Collected data
>>>
(** * Shape-related oxml objects of python-pptx (pptx/oxml/shapes/shared.py)

    A shallow embedding of the custom element classes of [shared.py] over an
    explicit object store.  lxml elements are mutable objects with identity:
    an element is a location of the store, a parent holds the locations of
    its children, and every method is a computation of the state-and-exception
    monad [M]. *)

From Stdlib Require Import ZArith DecimalString DecimalZ DecimalPos.
From Stdlib Require Import Floats.PrimFloat Floats.FloatOps Floats.SpecFloat.
From Stdlib Require Import Numbers.Cyclic.Int63.Uint63.
From stdpp Require Import base strings list sorting gmap.

Local Open Scope string_scope.
Local Open Scope list_scope.
Local Open Scope nat_scope.

(** ** Python values and exceptions *)

(** The values attribute accessors trade in.  Python's [None] is the [None]
    of [option value]. *)
Inductive value :=
  | VInt (z : Z)
  | VFloat (f : float)
  | VBool (b : bool)
  | VStr (s : string)
  | VEnum (cls member : string).

(** [bool(v)], Python truthiness. *)
Definition py_bool (v : option value) : bool :=
  match v with
  | None => false
  | Some (VInt z) => negb (Z.eqb z 0)
  | Some (VFloat f) => negb (PrimFloat.eqb f PrimFloat.zero)
  | Some (VBool b) => b
  | Some (VStr s) => negb (String.eqb s "")
  | Some (VEnum _ _) => true
  end.

Inductive exn :=
  | ValueError (msg : string)
  | InvalidXmlError (msg : string)
  | TypeError (msg : string)
  | AttributeError (name : string)
  | ReferenceError.

Inductive result (A : Type) :=
  | Ok (a : A)
  | Raise (e : exn).
Arguments Ok {A} a.
Arguments Raise {A} e.

(** ** The element store *)

Abbreviation loc := nat.
(** * Arkanoid (SDL2 example): entity store and collision resolution

    A shallow embedding of [arkanoid.cpp]: the geometry of shapes, the
    gameplay entities (Ball, Paddle, Brick), the collision module, the
    entity [Manager] and [Game::restart], followed by the properties the
    specification states about them.

    C++ [float] is IEEE 754 binary32; it is modelled by the Standard
    Library's executable specification of binary floats ([spec_float])
    at precision 24 and maximal exponent 128.  C++ [int] is modelled by
    [Z] with the 32-bit wrap-around written out. *)

From Stdlib Require Import ZArith Bool Lia.
From Stdlib Require Import Floats.SpecFloat.
From stdpp Require Import base option list numbers gmap fin_maps.

Local Open Scope Z_scope.

(** ** 32-bit signed integers ([int]) *)

Module Int.

Definition min_int : Z := - 2 ^ 31.
Definition max_int : Z := 2 ^ 31 - 1.

(** Reduction of a mathematical integer into the range of [int]. *)
Definition wrap (z : Z) : Z := (z + 2 ^ 31) mod 2 ^ 32 - 2 ^ 31.

Definition in_range (z : Z) : Prop := min_int <= z <= max_int.

Definition add (a b : Z) : Z := wrap (a + b).
Definition sub (a b : Z) : Z := wrap (a - b).
Definition mul (a b : Z) : Z := wrap (a * b).
(** [%] truncates towards zero in C++. *)
Definition rem (a b : Z) : Z := wrap (Z.rem a b).

End Int.

(** ** binary32 floating point ([float]) *)

Module F32.

Definition prec : Z := 24.
Definition emax : Z := 128.

Abbreviation f32 := spec_float.

(** Conversion of an [int] (and of an integral literal such as [8.f]),
    rounding to nearest even. *)
Definition of_int (z : Z) : f32 := binary_normalize prec emax z 0 false.

Definition add : f32 -> f32 -> f32 := SFadd prec emax.
Definition sub : f32 -> f32 -> f32 := SFsub prec emax.
Definition mul : f32 -> f32 -> f32 := SFmul prec emax.
Definition div : f32 -> f32 -> f32 := SFdiv prec emax.
Definition neg : f32 -> f32 := SFopp.
Definition abs : f32 -> f32 := SFabs.

Definition eqb : f32 -> f32 -> bool := SFeqb.
Definition ltb : f32 -> f32 -> bool := SFltb.
Definition leb : f32 -> f32 -> bool := SFleb.
Definition gtb (a b : f32) : bool :=
  match SFcompare a b with Some Gt => true | _ => false end.
Definition geb (a b : f32) : bool :=
  match SFcompare a b with Some (Gt | Eq) => true | _ => false end.

End F32.

Declare Scope f32_scope.
Delimit Scope f32_scope with f32.
Abbreviation f32 := spec_float.
Infix "+" := F32.add : f32_scope.
Infix "-" := F32.sub : f32_scope.
Infix "*" := F32.mul : f32_scope.
Infix "/" := F32.div : f32_scope.
Notation "- x" := (F32.neg x) : f32_scope.
Infix "<?" := F32.ltb : f32_scope.
Infix "<=?" := F32.leb : f32_scope.
Infix ">?" := F32.gtb : f32_scope.
Infix ">=?" := F32.geb : f32_scope.
Infix "=?" := F32.eqb : f32_scope.
(** [#f n] is the float literal [n.f], and the conversion of the [int] [n]. *)
Notation "'#f' n" := (F32.of_int n%Z) (at level 1, n at level 0, format "#f n").

(** ** SDL value types and the globals of the program *)

Record SDL_Color := { col_r : Z; col_g : Z; col_b : Z; col_a : Z }.
Record SDL_Rect := { rect_x : Z; rect_y : Z; rect_w : Z; rect_h : Z }.

Definition gScreenRect : SDL_Rect :=
  {| rect_x := 0; rect_y := 0; rect_w := 800; rect_h := 600 |}.

(** ** Geometry *)

Record Vector2f := { vec_x : f32; vec_y : f32 }.

(** [fillColor] is [None] while the member is still uninitialised (the
    constructor of [Brick] leaves it so until the first [update]). *)
Record Shape := {
  pos_x : f32; pos_y : f32;
  originX : f32; originY : f32;
  fillColor : option SDL_Color
}.

Definition move (vel : Vector2f) (s : Shape) : Shape :=
  {| pos_x := (pos_x s + vec_x vel)%f32; pos_y := (pos_y s + vec_y vel)%f32;
     originX := originX s; originY := originY s; fillColor := fillColor s |}.

Record Rectangle := { rect_shape : Shape; rect_width : f32; rect_height : f32 }.
Record Circle := { circ_shape : Shape; radius : f32 }.

(** The four edge queries every argument of [isIntersecting] provides. *)
Class Extent (T : Type) := {
  left : T -> f32;
  right : T -> f32;
  top : T -> f32;
  bottom : T -> f32
}.

#[export] Instance Rectangle_extent : Extent Rectangle := {|
  left r := (pos_x (rect_shape r) - rect_width r / #f 2)%f32;
  right r := (pos_x (rect_shape r) + rect_width r / #f 2)%f32;
  top r := (pos_y (rect_shape r) - rect_height r / #f 2)%f32;
  bottom r := (pos_y (rect_shape r) + rect_height r / #f 2)%f32
|}.

#[export] Instance Circle_extent : Extent Circle := {|
  left c := (pos_x (circ_shape c) - radius c)%f32;
  right c := (pos_x (circ_shape c) + radius c)%f32;
  top c := (pos_y (circ_shape c) - radius c)%f32;
  bottom c := (pos_y (circ_shape c) + radius c)%f32
|}.

(** ** Gameplay entities *)

Record Ball := {
  ball_destroyed : bool;
  ball_circle : Circle;
  ball_velocity : Vector2f
}.

Record Paddle := {
  paddle_destroyed : bool;
  paddle_rect : Rectangle;
  paddle_velocity : Vector2f
}.

Record Brick := {
  brick_destroyed : bool;
  brick_rect : Rectangle;
  requiredHits : Z
}.

#[export] Instance Ball_extent : Extent Ball := {|
  left b := left (ball_circle b); right b := right (ball_circle b);
  top b := top (ball_circle b); bottom b := bottom (ball_circle b)
|}.

#[export] Instance Paddle_extent : Extent Paddle := {|
  left p := left (paddle_rect p); right p := right (paddle_rect p);
  top p := top (paddle_rect p); bottom p := bottom (paddle_rect p)
|}.

#[export] Instance Brick_extent : Extent Brick := {|
  left b := left (brick_rect b); right b := right (brick_rect b);
  top b := top (brick_rect b); bottom b := bottom (brick_rect b)
|}.

Module BallC.
Definition defColor : SDL_Color :=
  {| col_r := 255; col_g := 0; col_b := 0; col_a := 255 |}.
Definition defRadius : f32 := #f 10.
Definition defVelocity : f32 := #f 8.

(** [Ball( float mX, float mY )] *)
Definition new (mX mY : f32) : Ball :=
  {| ball_destroyed := false;
     ball_circle :=
       {| circ_shape :=
            {| pos_x := mX; pos_y := mY;
               originX := defRadius; originY := defRadius;
               fillColor := Some defColor |};
          radius := defRadius |};
     ball_velocity := {| vec_x := (- defVelocity)%f32;
                         vec_y := (- defVelocity)%f32 |} |}.
End BallC.

Module PaddleC.
Definition defColor : SDL_Color :=
  {| col_r := 255; col_g := 0; col_b := 0; col_a := 255 |}.
Definition defWidth : f32 := #f 60.
Definition defHeight : f32 := #f 20.
Definition defVelocity : f32 := #f 8.

(** [Paddle( float mX, float mY )] *)
Definition new (mX mY : f32) : Paddle :=
  {| paddle_destroyed := false;
     paddle_rect :=
       {| rect_shape :=
            {| pos_x := mX; pos_y := mY;
               originX := (defWidth / #f 2)%f32;
               originY := (defHeight / #f 2)%f32;
               fillColor := Some defColor |};
          rect_width := defWidth; rect_height := defHeight |};
     paddle_velocity := {| vec_x := #f 0; vec_y := #f 0 |} |}.
End PaddleC.

Module BrickC.
Definition defWidth : f32 := #f 60.
Definition defHeight : f32 := #f 20.
Definition defVelocity : f32 := #f 8.

(** [Brick( float mX, float mY )]: one required hit, no fill colour yet. *)
Definition new (mX mY : f32) : Brick :=
  {| brick_destroyed := false;
     brick_rect :=
       {| rect_shape :=
            {| pos_x := mX; pos_y := mY;
               originX := (defWidth / #f 2)%f32;
               originY := (defHeight / #f 2)%f32;
               fillColor := None |};
          rect_width := defWidth; rect_height := defHeight |};
     requiredHits := 1 |}.
End BrickC.

(** *** Field updates through a reference *)

Definition ball_set_velocity_x (v : f32) (b : Ball) : Ball :=
  {| ball_destroyed := ball_destroyed b; ball_circle := ball_circle b;
     ball_velocity := {| vec_x := v; vec_y := vec_y (ball_velocity b) |} |}.

Definition ball_set_velocity_y (v : f32) (b : Ball) : Ball :=
  {| ball_destroyed := ball_destroyed b; ball_circle := ball_circle b;
     ball_velocity := {| vec_x := vec_x (ball_velocity b); vec_y := v |} |}.

Definition ball_set_destroyed (d : bool) (b : Ball) : Ball :=
  {| ball_destroyed := d; ball_circle := ball_circle b;
     ball_velocity := ball_velocity b |}.

Definition ball_move (b : Ball) : Ball :=
  {| ball_destroyed := ball_destroyed b;
     ball_circle :=
       {| circ_shape := move (ball_velocity b) (circ_shape (ball_circle b));
          radius := radius (ball_circle b) |};
     ball_velocity := ball_velocity b |}.

Definition brick_set_requiredHits (n : Z) (b : Brick) : Brick :=
  {| brick_destroyed := brick_destroyed b; brick_rect := brick_rect b;
     requiredHits := n |}.

Definition brick_set_destroyed (d : bool) (b : Brick) : Brick :=
  {| brick_destroyed := d; brick_rect := brick_rect b;
     requiredHits := requiredHits b |}.

(** *** [Ball::solveBoundCollisions] and [Ball::update] *)

Definition solveBoundCollisions (b : Ball) : Ball :=
  let b :=
    if (left b <? #f 0)%f32 then ball_set_velocity_x BallC.defVelocity b
    else if (right b >? #f (rect_w gScreenRect))%f32
         then ball_set_velocity_x (- BallC.defVelocity)%f32 b
         else b in
  if (top b <? #f 0)%f32 then ball_set_velocity_y BallC.defVelocity b
  else if (bottom b >? #f (rect_h gScreenRect))%f32
       then ball_set_destroyed true b
       else b.
(** The body of the [try] of [process_message]. *)
Definition process_steps (env : Env) (plugins : PluginManager.Plugins)
    (message : string) : M string :=
  intent <- AIBrain.analyze_intent env message ;;
  a <- get_agent ;;
  plugin_response <-
    PluginManager.route_message plugins message (conversation_context a) ;;
  response <-
    match plugin_response with
    | Some r =>
        if Py.truthy_str (Some r) then ret r
        else (a' <- get_agent ;;
              AIBrain.think env message (conversation_context a')
                (Py.keys plugins))
    | None =>
        a' <- get_agent ;;
        AIBrain.think env message (conversation_context a') (Py.keys plugins)
    end ;;
  _store_conversation message response ;;
  flagged <- lift_result (requires_context intent) ;;
  (if (flagged : bool) then _extract_memory env message response
   else ret tt) ;;
  _update_context message response ;;
  ret response.

(** [process_message(message)]. *)
Definition process_message (env : Env) (plugins : PluginManager.Plugins)
    (message : string) : M string :=
  a <- get_agent ;;
  if negb (Py.truthy_int (current_user_id a)) then ret no_user_reply
  else try_except (process_steps env plugins message)
                  (fun _ => ret error_reply).

End AgentCore.

(** ** plugins/basic_financial.py *)

Module BasicFinancial.

Definition name : string := "Basic Financial".

Definition priority : Z := 40.

Definition keywords : list string :=
  ["spent"; "spend"; "cost"; "price"; "bought";
   "paid"; "expense"; "income"; "earned"; "budget";
   "money"; "dollars"; "$"; "financial"; "transaction"].
(** [enum MS5611_osr] is an unscoped enumeration: a value of the type is an
    integer, and [setOversampling] has a [default:] arm for the integers that
    are none of the five enumerators. *)
Definition ULTRA_HIGH_RES : Z := 0x08.
Definition HIGH_RES : Z := 0x06.
Definition STANDARD : Z := 0x04.
Definition LOW_POWER : Z := 0x02.
Definition ULTRA_LOW_POWER : Z := 0x00.

Definition is_osr (v : Z) : Prop :=
  v = ULTRA_LOW_POWER \/ v = LOW_POWER \/ v = STANDARD \/
  v = HIGH_RES \/ v = ULTRA_HIGH_RES.

#[global] Instance is_osr_dec (v : Z) : Decision (is_osr v).
Proof. unfold is_osr. apply _. Defined.

(** ** The driver object *)

Record MS5611 : Type := mkMS5611 {
  filterCoefficient : list Z;   (* uint16_t filterCoefficient[6] *)
  counter : Z;                  (* uint8_t *)
  userOversamplingRate : Z;     (* uint8_t *)
  temperature2 : Z;             (* int32_t *)
  offset2 : Z;                  (* int64_t *)
  sensitivity2 : Z;             (* int64_t *)
  osr : Z                       (* MS5611_osr, never read or written *)
}.

Definition with_filterCoefficient (v : list Z) (d : MS5611) : MS5611 :=
  mkMS5611 v (counter d) (userOversamplingRate d) (temperature2 d)
           (offset2 d) (sensitivity2 d) (osr d).
Definition with_counter (v : Z) (d : MS5611) : MS5611 :=
  mkMS5611 (filterCoefficient d) v (userOversamplingRate d) (temperature2 d)
           (offset2 d) (sensitivity2 d) (osr d).
Definition with_userOversamplingRate (v : Z) (d : MS5611) : MS5611 :=
  mkMS5611 (filterCoefficient d) (counter d) v (temperature2 d)
           (offset2 d) (sensitivity2 d) (osr d).
Definition with_temperature2 (v : Z) (d : MS5611) : MS5611 :=
  mkMS5611 (filterCoefficient d) (counter d) (userOversamplingRate d) v
           (offset2 d) (sensitivity2 d) (osr d).
Definition with_offset2 (v : Z) (d : MS5611) : MS5611 :=
  mkMS5611 (filterCoefficient d) (counter d) (userOversamplingRate d)
           (temperature2 d) v (sensitivity2 d) (osr d).
Definition with_sensitivity2 (v : Z) (d : MS5611) : MS5611 :=
  mkMS5611 (filterCoefficient d) (counter d) (userOversamplingRate d)
           (temperature2 d) (offset2 d) v (osr d).

(** ** The Arduino core as seen by the driver *)

Inductive Call : Type :=
| CallBegin                               (* Wire.begin() *)
| CallBeginTransmission (address : Z)     (* Wire.beginTransmission(a) *)
| CallWrite (byte : Z)                    (* Wire.write(b) *)
| CallEndTransmission                     (* Wire.endTransmission() *)
| CallRequestFrom (address quantity : Z)  (* Wire.requestFrom(a, n) *)
| CallRead                                (* Wire.read() *)
| CallDelay (ms : Z).                     (* delay(ms) *)

(** [calls] is the log, oldest call first.  [answer cs] is the [int] that a
    [Wire.read()] returns when [cs] are the calls made before it; the driver
    never changes it. *)
Record Bus : Type := mkBus {
  calls : list Call;
  answer : list Call -> Z
}.

Record State : Type := mkState {
  self : MS5611;
  wire : Bus
}.

(** ** A state monad for the member functions *)

Definition M (A : Type) : Type := State -> A * State.

Definition ret {A : Type} (a : A) : M A := fun s => (a, s).
Definition bind {A B : Type} (m : M A) (f : A -> M B) : M B :=
  fun s => let (a, s') := m s in f a s'.

Notation "x <- m ;; k" := (bind m (fun x => k))
  (at level 100, m at next level, right associativity).
Notation "m ;;; k" := (bind m (fun _ => k))
  (at level 100, right associativity).

Definition field {A : Type} (proj : MS5611 -> A) : M A :=
  fun s => (proj (self s), s).
Definition assign (upd : MS5611 -> MS5611) : M unit :=
  fun s => (tt, mkState (upd (self s)) (wire s)).
Definition when (c : bool) (m : M unit) : M unit :=
  if c then m else ret tt.

Definition run {A : Type} (m : M A) (s : State) : A := fst (m s).
Definition exec {A : Type} (m : M A) (s : State) : State := snd (m s).

(** [for (uint8_t i = from; cond i; i++) body].  The counter is a [uint8_t]:
    a loop that has not left after [fuel] = 256 iterations has seen every
    value of its counter. *)
Fixpoint for_uint8 (fuel : nat) (i : Z) (cond : Z -> bool) (body : Z -> M unit)
  : M unit :=
  match fuel with
  | O => ret tt
  | S fuel' =>
      if cond i then body i ;;; for_uint8 fuel' (to_uint8 (i + 1)) cond body
      else ret tt
  end.

Definition log_call (c : Call) : M unit :=
  fun s => (tt, mkState (self s)
                        (mkBus (calls (wire s) ++ [c]) (answer (wire s)))).

Definition Wire_begin : M unit := log_call CallBegin.
Definition Wire_beginTransmission (address : Z) : M unit :=
  log_call (CallBeginTransmission address).
Definition Wire_write (byte : Z) : M unit := log_call (CallWrite (to_uint8 byte)).
Definition Wire_endTransmission : M unit := log_call CallEndTransmission.
Definition Wire_requestFrom (address quantity : Z) : M unit :=
  log_call (CallRequestFrom address quantity).
Definition Wire_read : M Z :=
  fun s => (answer (wire s) (calls (wire s)),
            mkState (self s)
                    (mkBus (calls (wire s) ++ [CallRead]) (answer (wire s)))).
Definition delay (ms : Z) : M unit := log_call (CallDelay ms).

(** ** MS5611.cpp: register access *)

Definition readRegister16 (reg : Z) : M Z :=
  Wire_beginTransmission MS5611_ADDRESS ;;;
  Wire_write reg ;;;
  Wire_endTransmission ;;;
  Wire_requestFrom MS5611_ADDRESS 2 ;;;
  r <- Wire_read ;; let valueHigh := to_uint8 r in
  r <- Wire_read ;; let valueLow := to_uint8 r in
  let value := to_uint16 (Z.lor (Z.shiftl valueHigh 8) valueLow) in
  ret value.

Definition readRegister24 (reg : Z) : M Z :=
  Wire_beginTransmission MS5611_ADDRESS ;;;
  Wire_write reg ;;;
  Wire_endTransmission ;;;
  Wire_requestFrom MS5611_ADDRESS 2 ;;;
  r <- Wire_read ;; let valueXbyte := to_uint8 r in
  r <- Wire_read ;; let valueHigh := to_uint8 r in
  r <- Wire_read ;; let valueLow := to_uint8 r in
  let value :=
    to_uint32 (Z.lor (Z.lor (Z.shiftl (to_int32 valueXbyte) 16)
                            (Z.shiftl (to_int32 valueHigh) 8))
                     valueLow) in
  ret value.

(** ** MS5611.cpp: configuration, reset and calibration *)

Definition setOversampling (osr : Z) : M unit :=
  (if osr =? ULTRA_LOW_POWER then assign (with_counter 1)
   else if osr =? LOW_POWER then assign (with_counter 2)
   else if osr =? STANDARD then assign (with_counter 3)
   else if osr =? HIGH_RES then assign (with_counter 5)
   else if osr =? ULTRA_HIGH_RES then assign (with_counter 10)
   else ret tt) ;;;
  assign (with_userOversamplingRate (to_uint8 osr)).

Definition getOversampling : M Z :=
  r <- field userOversamplingRate ;;
  ret (to_uint8 r).

Definition performReset : M unit :=
  Wire_beginTransmission MS5611_ADDRESS ;;;
  Wire_write MS5611_RESET ;;;
  Wire_endTransmission.

Definition getCalibrationData : M unit :=
  for_uint8 256 0 (fun offset => offset <? 6) (fun offset =>
    v <- readRegister16 (to_uint8 (MS5611_READ_PROM + offset * 2)) ;;
    C <- field filterCoefficient ;;
    assign (with_filterCoefficient (<[Z.to_nat offset := v]> C))).

Definition begin (osr : Z) : M bool :=
  Wire_begin ;;;
  performReset ;;;
  setOversampling osr ;;;
  delay 100 ;;;
  getCalibrationData ;;;
  ret true.

(** ** MS5611.cpp: conversions *)

Definition readRawTemperature : M Z :=
  Wire_beginTransmission MS5611_ADDRESS ;;;
  rate <- field userOversamplingRate ;;
  Wire_write (MS5611_CONV_D2 + rate) ;;;
  Wire_endTransmission ;;;
  c <- field counter ;;
  delay c ;;;
  readRegister24 MS5611_ADC_READ.

Definition readRawPressure : M Z :=
  Wire_beginTransmission MS5611_ADDRESS ;;;
  rate <- field userOversamplingRate ;;
  Wire_write (MS5611_CONV_D1 + rate) ;;;
  Wire_endTransmission ;;;
  c <- field counter ;;
  delay c ;;;
  readRegister24 MS5611_ADC_READ.

(** ** MS5611.cpp: compensation *)

(** [temperature2 = (dT * dT) / pow(2, 31)]: the product is an [int32_t];
    it is converted to [double], divided by 2^31 and the quotient, which lies
    in the interval from -1 to 1, is truncated toward zero by the assignment
    to the [int32_t] field. *)
Definition readTemperature (compensation : bool) : M Q :=
  D2 <- readRawTemperature ;;
  C <- field filterCoefficient ;;
  let dT :=
    to_int32 (to_uint32 (D2 - to_uint32 (to_uint32 (C !!! 4%nat) * 256))) in
  let temperature :=
    to_int32 (to_int64 (2000 + to_int64 (to_int64 dT * (C !!! 5%nat))
                                 `quot` 8388608)) in
  assign (with_temperature2 0) ;;;
  when compensation
    (t2 <- field temperature2 ;;
     when (t2 <? 2000)
       (assign (with_temperature2
                  (to_int32 (to_int32 (dT * dT) `quot` 2 ^ 31))))) ;;;
  t2 <- field temperature2 ;;
  let temperature := to_int32 (temperature - t2) in
  ret (Qmake temperature 100).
<<<
(The problem) Your task is to find every line above containing the word "valueLow" and copy it.

(Answer box)
  r <- Wire_read ;; let valueLow := to_uint8 r in
  let value := to_uint16 (Z.lor (Z.shiftl valueHigh 8) valueLow) in
  r <- Wire_read ;; let valueLow := to_uint8 r in
                     valueLow) in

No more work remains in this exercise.